INPUT DATA:
* * *

(* ===== verification/FsIo.v ===== *)
(** * Block files ([csrc/fs_io.cpp])

    Key-value blocks are offloaded to files: a block is written under a temporary
    name and renamed to its destination, a load deletes the file when its single
    read was short.  The code is a program over system calls; what a call may do is
    the operating system's business and enters as the relation [sys], assumed to
    stay within the documented behaviour [allowed].

    - [FsIo]: the programs, from the single block to the Python entry points;
    - the sequential outcome of a store and of a load, error branch by error branch;
    - any interleaving of any number of stores and loads (rely/guarantee): a
      published block is complete at every moment, and a block is only removed by
      a load of it to which the system gave fewer bytes than the file holds. *)

From Stdlib Require Import Ascii.
From stdpp Require Import strings gmap relations.
From S2P Require Import Prelude.

#[local] Open Scope Z_scope.

Module FsIo.

(** ** System calls *)

(** The result of a call, or -1 with [errno]. *)
Inductive res (A : Type) := Ok (a : A) | Errno (e : Z).
Arguments Ok {A} a.
Arguments Errno {A} e.

Inductive call : Type -> Type :=
  | Access (p : string) : call (res unit)
  | CreateDirectories (p : string) : call (res unit)
  | OpenExcl (p : string) (o_direct : bool) : call (res Z)   (* O_CREAT|O_EXCL|O_WRONLY|O_TRUNC *)
  | OpenRd (p : string) (o_direct : bool) : call (res Z)     (* O_RDONLY *)
  | Write_ (fd : Z) (src : list Z) : call (res Z)            (* bytes written *)
  | Read_ (fd : Z) (size : Z) : call (res (list Z))          (* bytes read *)
  | Close (fd : Z) : call (res unit)
  | Rename (old new : string) : call (res unit)
  | Unlink (p : string) : call (res unit).

(** Programs over system calls. *)
Inductive prog (A : Type) :=
  | Ret (a : A)
  | Call {R : Type} (c : call R) (k : R -> prog A).
Arguments Ret {A} a.
Arguments Call {A R} c k.

Fixpoint bind {A B} (p : prog A) (f : A -> prog B) : prog B :=
  match p with
  | Ret a => f a
  | Call c k => Call c (fun r => bind (k r) f)
  end.

#[global] Instance prog_bind : MBind prog := fun A B f p => bind p f.
Definition sys_call {R} (c : call R) : prog R := Call c Ret.

(** [errno] values the code names. *)
Definition EIO : Z := 5.
Definition EEXIST : Z := 17.

(** ** Paths *)

Definition slash : ascii := "/"%char.

Fixpoint drop_while {A} (f : A -> bool) (l : list A) : list A :=
  match l with
  | [] => []
  | x :: l' => if f x then drop_while f l' else l
  end.

Definition is_slash (c : ascii) : bool := Ascii.eqb c slash.

(** [std::filesystem::path::parent_path]: the path itself without a relative
    part, else without its last component and the separators before it, the
    root excepted. *)
Definition parent_path (p : string) : string :=
  let l := String.list_ascii_of_string p in
  if forallb is_slash l then p
  else
    let stem := drop_while (fun c => negb (is_slash c)) (rev l) in
    let dir := drop_while is_slash stem in
    String.string_of_list_ascii (rev (if decide (dir = []) then stem else dir)).

(** ** The blocks *)

(** [ensure_parent_dirs] *)
Definition ensure_parent_dirs (path : string) : prog Z :=
  let parent := parent_path path in
  if String.eqb parent "" then Ret 0
  else
    r ← sys_call (CreateDirectories parent);
    Ret (match r with Errno e => e | Ok _ => 0 end).

(** [_store_block], from the created temporary file on. *)
Definition write_and_publish (tmp_path dest_path : string) (src : list Z) (fd : Z) : prog Z :=
  written ← sys_call (Write_ fd src);
  if match written with Ok k => k =? Z.of_nat (length src) | Errno _ => false end then
    closed ← sys_call (Close fd);
    match closed with
    | Errno err => _ ← sys_call (Unlink tmp_path); Ret err
    | Ok _ =>
        renamed ← sys_call (Rename tmp_path dest_path);
        match renamed with
        | Errno err => _ ← sys_call (Unlink tmp_path); Ret (if err =? EEXIST then 0 else err)
        | Ok _ => Ret 0
        end
    end
  else
    _ ← sys_call (Close fd);
    _ ← sys_call (Unlink tmp_path);
    Ret (match written with Errno err => err | Ok _ => EIO end).
Definition on_kv_tensors (op : FTensor -> Z -> M (bool * FTensor)) (a : Allocator) (offsets : list Z)
  : M (bool * Allocator) :=
  if al_num_layers a =? 0 then mret (false, a)
  else if al_contiguous a then
    match al_contiguous_kv a with
    | None => abort
    | Some ft =>
        ft ← each_offset op ft offsets;
        mret (true, mkAllocator (al_dev a) (al_num_layers a) (al_contiguous a) (al_size_per_layer a)
                      (al_ftensors a) (Some ft) (al_zero_page a))
    end
  else a ← each_layer op a offsets (seqZ 0 (al_num_layers a)); mret (true, a).

(** [FTensorAllocator::map_to_kv_tensors], [::unmap_from_kv_tensors] *)
Definition map_to_kv_tensors : Allocator -> list Z -> M (bool * Allocator) := on_kv_tensors ft_map.
Definition unmap_from_kv_tensors : Allocator -> list Z -> M (bool * Allocator) := on_kv_tensors ft_unmap.

End source.
(** ** Documented behaviour of the driver *)

Definition free_range (g : Gpu) (a n : Z) : Prop :=
  forall a0 n0 h, maps g !! a0 = Some (n0, h) -> a0 + n0 <= a \/ a + n <= a0.

Definition in_reserved (g : Gpu) (a n : Z) : Prop :=
  exists b m, reserved g !! b = Some m /\ b <= a /\ a + n <= b + m.

(** Allocation and reservation may fail; the other calls succeed when used as
    documented: a live allocation is mapped whole at a free reserved range, whole
    mappings are unmapped, live allocations are released. *)
Class DriverOk `{Driver} : Prop := {
  create_ok n g h g' : cuMemCreate n g = Some (h, g') ->
    handles g !! h = None /\ (forall a m, maps g !! a <> Some (m, h)) /\
    g' = mkGpu (<[h := n]> (handles g)) (maps g) (reserved g);
  release_ok h n g : handles g !! h = Some n ->
    cuMemRelease h g = Some (mkGpu (delete h (handles g)) (maps g) (reserved g));
  map_ok a n h g : handles g !! h = Some n -> in_reserved g a n -> free_range g a n ->
    cuMemMap a n h g = Some (mkGpu (handles g) (<[a := (n, h)]> (maps g)) (reserved g));
  unmap_ok a n h g : maps g !! a = Some (n, h) ->
    cuMemUnmap a n g = Some (mkGpu (handles g) (delete a (maps g)) (reserved g));
  access_ok a n h g : maps g !! a = Some (n, h) -> cuMemSetAccess a n g = Some g;
  reserve_ok n al hint g a g' : 0 < n -> cuMemAddressReserve n al hint g = Some (a, g') ->
    0 < a /\ a + n <= 2 ^ 64 /\ a mod al = 0 /\ free_range g a n /\ reserved g !! a = None /\
    g' = mkGpu (handles g) (maps g) (<[a := n]> (reserved g))
}.

(** ** A tensor's pages *)

Section ftensor.
Context `{DriverOk}.
Variable debug : bool.

Definition pages (w : World) (ft : FTensor) : Z := ft_size ft / kPageSize w.

(** The allocation that must back page [k]: its own, or the zero page [z]. *)
Definition backing (ft : FTensor) (z k : Z) : Z :=
  match ft_mapping ft !! k with Some (GPUPage _ _ h) => h | _ => z end.

(** The whole range is backed: page by page, by live allocations. *)
Record backed (w : World) (ft : FTensor) (z : Z) : Prop := {
  bk_dev : exists i, ft_dev ft = CUDA i;
  bk_size : 0 < kPageSize w /\ ft_size ft = pages w ft * kPageSize w /\ ft_size ft < 2 ^ 63;
  bk_addr : 0 <= ft_vaddr ft /\ ft_vaddr ft + ft_size ft <= 2 ^ 64;
  bk_reserved : reserved (gpu w) !! ft_vaddr ft = Some (ft_size ft);
  bk_zero : handles (gpu w) !! z = Some (kPageSize w) /\
    exists id d n, shared w !! ft_zero ft = Some (GPUPage id d z, n);
  bk_pages : forall k, 0 <= k < pages w ft ->
    maps (gpu w) !! (ft_vaddr ft + k * kPageSize w) = Some (kPageSize w, backing ft z k);
  bk_private : forall k p, ft_mapping ft !! k = Some p -> 0 <= k < pages w ft /\
    exists d h, p = GPUPage k d h /\ handles (gpu w) !! h = Some (kPageSize w) /\ h <> z;
  bk_owned : forall k1 k2 d1 d2 h, ft_mapping ft !! k1 = Some (GPUPage k1 d1 h) ->
    ft_mapping ft !! k2 = Some (GPUPage k2 d2 h) -> k1 = k2;
  bk_maps : forall a n h, maps (gpu w) !! a = Some (n, h) ->
    a + n <= ft_vaddr ft \/ ft_vaddr ft + ft_size ft <= a \/
    exists k, 0 <= k < pages w ft /\ a = ft_vaddr ft + k * kPageSize w
}.
(** [my_malloc]; [python_malloc] says whether the callback returned. *)
Definition my_malloc (rocm : bool) (env : option string) (python_malloc : alloc_info -> bool)
    (size device : Z) : C (option Z) :=
  _ ← ensure_context device;
  let '(e, granularity) := api_granularity device in
  stop ← check_stop e;
  if (stop : bool) then mret None
  else
    let alignedSize := align_up size granularity in
    '(e, d_mem) ← (if rocm then reserve_rocm_address alignedSize granularity 0
                   else call_ret (api_reserve alignedSize 0 0));
    stop ← check_stop e;
    if (stop : bool) then mret None
    else
      cs ← (if rocm then
              malloc_chunks []
                (chunk_sizes alignedSize (align_up (get_memcreate_chunk_size env) granularity))
            else p ← malloc_cell; mret (Some [(default 0 p, alignedSize)]));
      match cs with
      | None => mret None
      | Some chunks =>
          set ← gets callbacks;
          if negb set then mret None
          else if negb (python_malloc (device, alignedSize, d_mem, chunks)) then mret None
          else
            _ ← (if rocm then create_and_map_rocm device alignedSize d_mem chunks
                 else match chunks with
                      | (p, _) :: _ => create_and_map_cuda device alignedSize d_mem p
                      | [] => mret tt
                      end);
            c ← gets error_code;
            if c =? 0 then mret (Some d_mem)
            else
              e ← call (api_address_free d_mem alignedSize);
              _ ← cuda_check e;
              _ ← free_cells (map fst chunks);
              mret None
      end.

(** [my_free]; [python_free] is the callback's answer, [None] when it raises or is
    not a tuple of the right shape. *)
Definition my_free (rocm : bool) (python_free : Z -> option alloc_info) (ptr size device : Z) : C unit :=
  set ← gets callbacks;
  if negb set then mret tt
  else
    match python_free ptr with
    | None => mret tt
    | Some (_, _, d_mem, chunks) =>
        _ ← (if rocm then
               match chunks with
               | [] => mret tt     (* asleep: nothing is mapped *)
               | _ => unmap_and_release_rocm device d_mem chunks
               end
             else match chunks with
                  | (p, _) :: _ => unmap_and_release_cuda device size d_mem p
                  | [] => mret tt
                  end);
        e ← call (api_address_free d_mem size);
        _ ← cuda_check e;
        free_cells (map fst chunks)
    end.

(** ** The Python functions *)

(** The end of both: report the stored error once. *)
Definition report : C bool :=
  c ← gets error_code;
  if c =? 0 then mret true else _ ← set_error 0; mret false.
(* ===== verification/ShmCollectives.v ===== *)
(** * The collectives over shared memory ([csrc/cpu/shm.cpp])

    What the collectives do around the stamp protocol of [ShmProtocol]:

    - [ShmLayout]: the region of a rank: the contexts of its threads, then a
      double buffer per thread;
    - [ShmOps]: the division of a tensor into the slices that go through a half
      buffer ([shm_cc_loop]), the 64-byte copies, the element-wise reduction;
    - [ShmReduce]: all-reduce and gather as a whole, the protocol's theorem for every
      thread composed with the slices. *)

From stdpp Require Import relations.
From stdpp Require Import pretty.
From S2P Require Import Prelude Arrays ShmProtocol.

#[local] Open Scope Z_scope.

Definition MAX_SHM_RANK_NUM : Z := 8.
Definition PER_THREAD_SHM_BUFFER_BYTES : Z := 4 * 1024 * 1024.
Definition PER_THREAD_SHM_BUFFER_OFFSET : Z := Z.shiftr PER_THREAD_SHM_BUFFER_BYTES 1.
Definition MIN_THREAD_PROCESS_SIZE : Z := 256.
Definition MAX_P2P_SEND_TENSOR_NUM : Z := 8.

(** ** The region of a rank *)

Module ShmLayout.

(** [sizeof(ThreadSHMContext)]: 4 stamps, 6 [int]s, a counter, 8 [int]s, 16 pointers,
    2 masks and 40 bytes of padding, aligned to 8 bytes. *)
Definition sizeof_ctx : Z := 256.

Definition round_to_alignment (num : Z) : Z := u64 (u64 (num + 63) / 64 * 64).

Definition compute_thread_shm_ptr (thread_num ctx thread_id : Z) : Z :=
  let thread_shm_ptr := u64 (ctx + round_to_alignment (u64 (thread_num * sizeof_ctx))) in
  u64 (thread_shm_ptr + u64 (thread_id * round_to_alignment PER_THREAD_SHM_BUFFER_BYTES)).
(* ===== verification/ShmTensors.v ===== *)
(** * Lists of tensors over shared memory ([csrc/cpu/shm.cpp])

    [TensorList]: several tensors are sent as one stream of bytes, their metadata
    first; a slice of the stream is copied fragment by fragment, a fragment ending
    where a tensor or the slice ends ([TensorListMeta], [shm_send_tensor_list_impl],
    [shm_recv_tensor_list_impl]).  The receiver rebuilds the metadata from the first
    slice of thread 0. *)

From stdpp Require Import relations.
From S2P Require Import Prelude Arrays ShmProtocol ShmCollectives.

#[local] Open Scope Z_scope.

Module TensorList.
Import Shm ShmOps ShmReduce.

(** [sizeof(TensorListMeta)] *)
Definition sizeof_meta : Z := 192.

(** The fields of [TensorListMeta]; [undefined] is [torch::ScalarType::Undefined]. *)
Record Meta := mkMeta {
  tensor_bytes : list Z; tensor_types : list Z; tensor_num : Z; total_bytes : Z; tensor_ptrs : list Z }.

Definition new_meta (undefined : Z) : Meta :=
  mkMeta (replicate 8 0) (replicate 8 undefined) 0 0 (replicate 8 0).

(** A sender's tensor: its type, the allocation, the bytes of the tensor, its address. *)
Record Tensor := mkTensor { t_type : Z; t_mem : list Z; t_nbytes : Z; t_addr : Z }.
Definition contents (t : Tensor) : list Z := take (Z.to_nat (t_nbytes t)) (t_mem t).

(** [bind_tensor_list], for contiguous tensors. *)
Definition bind_tensor_list (undefined : Z) (m : Meta) (l : list Tensor) : outcome Meta :=
  _ ← torch_check (match tensor_types m !! 0%nat with Some t => t =? undefined | None => false end)
        "Re-bind TensorListMeta is not allowed.";
  _ ← torch_check (Z.of_nat (length l) <=? MAX_P2P_SEND_TENSOR_NUM) "tensor_list.size()";
  Ok (mkMeta ((t_nbytes <$> l) ++ drop (length l) (tensor_bytes m)) ((t_type <$> l) ++ drop (length l) (tensor_types m))
        (Z.of_nat (length l)) (foldr Z.add 0 (t_nbytes <$> l)) ((t_addr <$> l) ++ drop (length l) (tensor_ptrs m))).

(** [get_data]: the tensor, the place in it and the bytes from there to its end;
    [None] for the null piece. *)
Fixpoint get_data_from (i : nat) (sizes : list Z) (offset : Z) : option (nat * Z * Z) :=
  match sizes with
  | [] => None
  | b :: rest => if offset <? b then Some (i, offset, b - offset) else get_data_from (S i) rest (offset - b)
  end.
Definition get_data (m : Meta) (offset : Z) : option (nat * Z * Z) :=
  get_data_from 0 (take (Z.to_nat (tensor_num m)) (tensor_bytes m)) offset.

(** The [while] loop of the sender: the fragments of a slice into the buffer. *)
Fixpoint send_fragments (fuel : nat) (m : Meta) (mems : list (list Z)) (data_offset data_elem_num curr : Z)
    (shm : list Z) : option (list Z) :=
  match fuel with
  | O => None
  | S fuel =>
      if curr <? data_elem_num then
        match get_data m (data_offset + curr) with
        | Some (i, off, size) =>
            let size := Z.min size (data_elem_num - curr) in
            mem ← mems !! i;
            shm ← shm_memcpy shm curr mem off size;
            send_fragments fuel m mems data_offset data_elem_num (curr + size) shm
        | None => send_fragments fuel m mems data_offset data_elem_num curr shm
        end
      else Some shm
  end.

(** The [while] loop of the receiver: the buffer into the tensors. *)
Fixpoint recv_fragments (fuel : nat) (m : Meta) (data_offset data_elem_num curr : Z) (shm : list Z)
    (tensors : list (list Z)) : option (list (list Z)) :=
  match fuel with
  | O => None
  | S fuel =>
      if curr <? data_elem_num then
        match get_data m (data_offset + curr) with
        | Some (i, off, size) =>
            let size := Z.min size (data_elem_num - curr) in
            t ← tensors !! i;
            t ← shm_memcpy t off shm curr size;
            recv_fragments fuel m data_offset data_elem_num (curr + size) shm (<[i := t]> tensors)
        | None => recv_fragments fuel m data_offset data_elem_num curr shm tensors
        end
      else Some tensors
  end.

(** Every fragment but the last ends a tensor. *)
Definition fragment_fuel (m : Meta) : nat := S (Z.to_nat (tensor_num m)).

(** The metadata as the bytes of the object (little-endian), and back. *)
Definition encode_meta (m : Meta) (padding : list Z) : list Z :=
  (tensor_bytes m ≫= le_bytes 8) ++ tensor_types m ++ le_bytes 8 (tensor_num m) ++ le_bytes 8 (total_bytes m) ++
  (tensor_ptrs m ≫= le_bytes 8) ++ padding.
Definition field64 (bytes : list Z) (off : nat) : Z := i64 (le_val (take 8 (drop off bytes))).
Definition decode_meta (bytes : list Z) : Meta :=
  mkMeta ((λ j, field64 bytes (8 * j)) <$> seq 0 8) (take 8 (drop 64 bytes)) (field64 bytes 72) (field64 bytes 80)
    ((λ j, field64 bytes (88 + 8 * j)) <$> seq 0 8).

Section torch.
(** [torch::elementSize], [torch::kInt8], [ScalarType::Undefined] and the memory that
    [torch::empty] returns. *)
Context (elementSize : Z -> Z) (kInt8 undefined : Z) (uninit : nat -> Z -> list Z).

(** [generate_tensor_list] *)
Fixpoint generate_from (i : nat) (l : list (Z * Z)) : outcome (list Tensor) :=
  match l with
  | [] => Ok []
  | (bytes, type) :: rest =>
      let elem_bytes := elementSize type in
      _ ← torch_check (bytes mod elem_bytes =? 0) "bytes % elem_bytes";
      let elem_num := bytes / elem_bytes in
      ts ← generate_from (S i) rest;
      Ok (mkTensor type (uninit i (elem_num * elem_bytes)) (elem_num * elem_bytes) 0 :: ts)
  end.
Definition generate_tensor_list (m : Meta) : outcome (list Tensor) :=
  generate_from 0 (take (Z.to_nat (tensor_num m)) (zip (tensor_bytes m) (tensor_types m))).

(** [shm_send_tensor_list_impl]: the list with the metadata in front. *)
Definition meta_tensor (addr : Z) : Tensor := mkTensor kInt8 [] sizeof_meta addr.
Definition send_meta (addr : Z) (l : list Tensor) : outcome Meta :=
  bind_tensor_list undefined (new_meta undefined) (meta_tensor addr :: l).

(** What the sender's thread [t] puts into the half buffer [junk] for its slice [k]. *)
Definition send_round (m : Meta) (mems : list (list Z)) (T t : Z) (k : nat) (junk : list Z) : option (list Z) :=
  x ← thread_slices 1 (total_bytes m) T t !! k;
  send_fragments (fragment_fuel m) m mems x.1.1 x.1.2 0 junk.

(** A round of the receiver: the buffer of its one peer into the tensors. *)
Definition recv_round (m : Meta) (x : slice) (res : list (option (list Z))) (ts : list (list Z)) : option (list (list Z)) :=
  bufs ← peers_read res;
  shm ← bufs !! 0%nat;
  recv_fragments (fragment_fuel m) m x.1.1 x.1.2 0 shm ts.

(** [shm_recv_tensor_list_impl], given the first buffer of thread 0 and what the
    protocol hands each thread. *)
Definition recv_tensor_list (T : Z) (first : list Z) (reads : Z -> list (list (option (list Z))))
  : option (outcome (list (list Z))) :=
  raw ← shm_memcpy (replicate (Z.to_nat sizeof_meta) 0) 0 first 0 sizeof_meta;
  let src_metadata := decode_meta raw in
  let bound :=
    tensor_list ← generate_tensor_list src_metadata;
    metadata ← bind_tensor_list undefined (new_meta undefined) tensor_list;
    _ ← torch_check (tensor_num metadata =? tensor_num src_metadata) "metadata.tensor_num";
    _ ← torch_check (total_bytes metadata =? total_bytes src_metadata) "metadata.total_bytes";
    Ok (tensor_list, metadata) in
  match bound with
  | Throw e => Some (Throw e)
  | Ok (tensor_list, metadata) =>
      ts ← rounds (recv_round metadata)
             (seqZ 0 T ≫= λ t, zip (thread_slices 1 (total_bytes metadata) T t) (reads t)) (t_mem <$> tensor_list);
      Some (Ok (drop 1 ts))
  end.
End torch.

(** ** Pieces of a concatenation *)

Definition zlen (c : list Z) : Z := Z.of_nat (length c).

Lemma zsum_lens (cs : list (list Z)) : zsum (zlen <$> cs) = zlen (concat cs).
Proof.
  induction cs as [|c cs IH]; [done|]. change (zsum (zlen <$> c :: cs)) with (zlen c + zsum (zlen <$> cs)).
  rewrite IH. unfold zlen. simpl. rewrite length_app. lia.
Qed.

Lemma concat_split (cs : list (list Z)) i c : cs !! i = Some c ->
  concat cs = concat (take i cs) ++ c ++ concat (drop (S i) cs).
Proof. intros H. rewrite <- (take_drop_middle cs i c H) at 1. by rewrite concat_app. Qed.

Lemma concat_read (cs : list (list Z)) i c o n : cs !! i = Some c -> (o + n <= length c)%nat ->
  take n (drop (length (concat (take i cs)) + o) (concat cs)) = take n (drop o c).
Proof.
  intros H Hl. rewrite (concat_split cs i c H) at 1. rewrite <- drop_drop, drop_app_length.
  rewrite drop_app_le by lia. rewrite take_app_le; [done|]. rewrite length_drop. lia.
Qed.

Lemma concat_write (cs : list (list Z)) i c o v c' : cs !! i = Some c -> 0 <= o -> wr_range c o v = Some c' ->
  wr_range (concat cs) (zlen (concat (take i cs)) + o) v = Some (concat (<[i := c']> cs)).
Proof.
  intros H Ho. unfold wr_range at 1. destruct (_ && _) eqn:E; [|done]. rewrite andb_true_iff, !Z.leb_le in E.
  intros [= <-]. pose proof (lookup_lt_Some _ _ _ H). unfold zlen. rewrite (concat_split cs i c H) at 1.
  rewrite wr_range_is; [|lia|rewrite !length_app; lia].
  rewrite insert_take_drop by done. rewrite concat_app. simpl.
  replace (Z.to_nat (Z.of_nat (length (concat (take i cs))) + o)) with (length (concat (take i cs)) + Z.to_nat o)%nat by lia.
  rewrite take_app_add, <- Nat.add_assoc, <- drop_drop, drop_app_length, <- app_assoc.
  rewrite take_app_le, drop_app_le by lia. by rewrite <- !app_assoc.
Qed.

* * *

YOUR GOAL: For each line of the material that contains "Prelude", return a copy.

RESPONSE BOX:
From S2P Require Import Prelude.
From S2P Require Import Prelude Arrays ShmProtocol.
From S2P Require Import Prelude Arrays ShmProtocol ShmCollectives.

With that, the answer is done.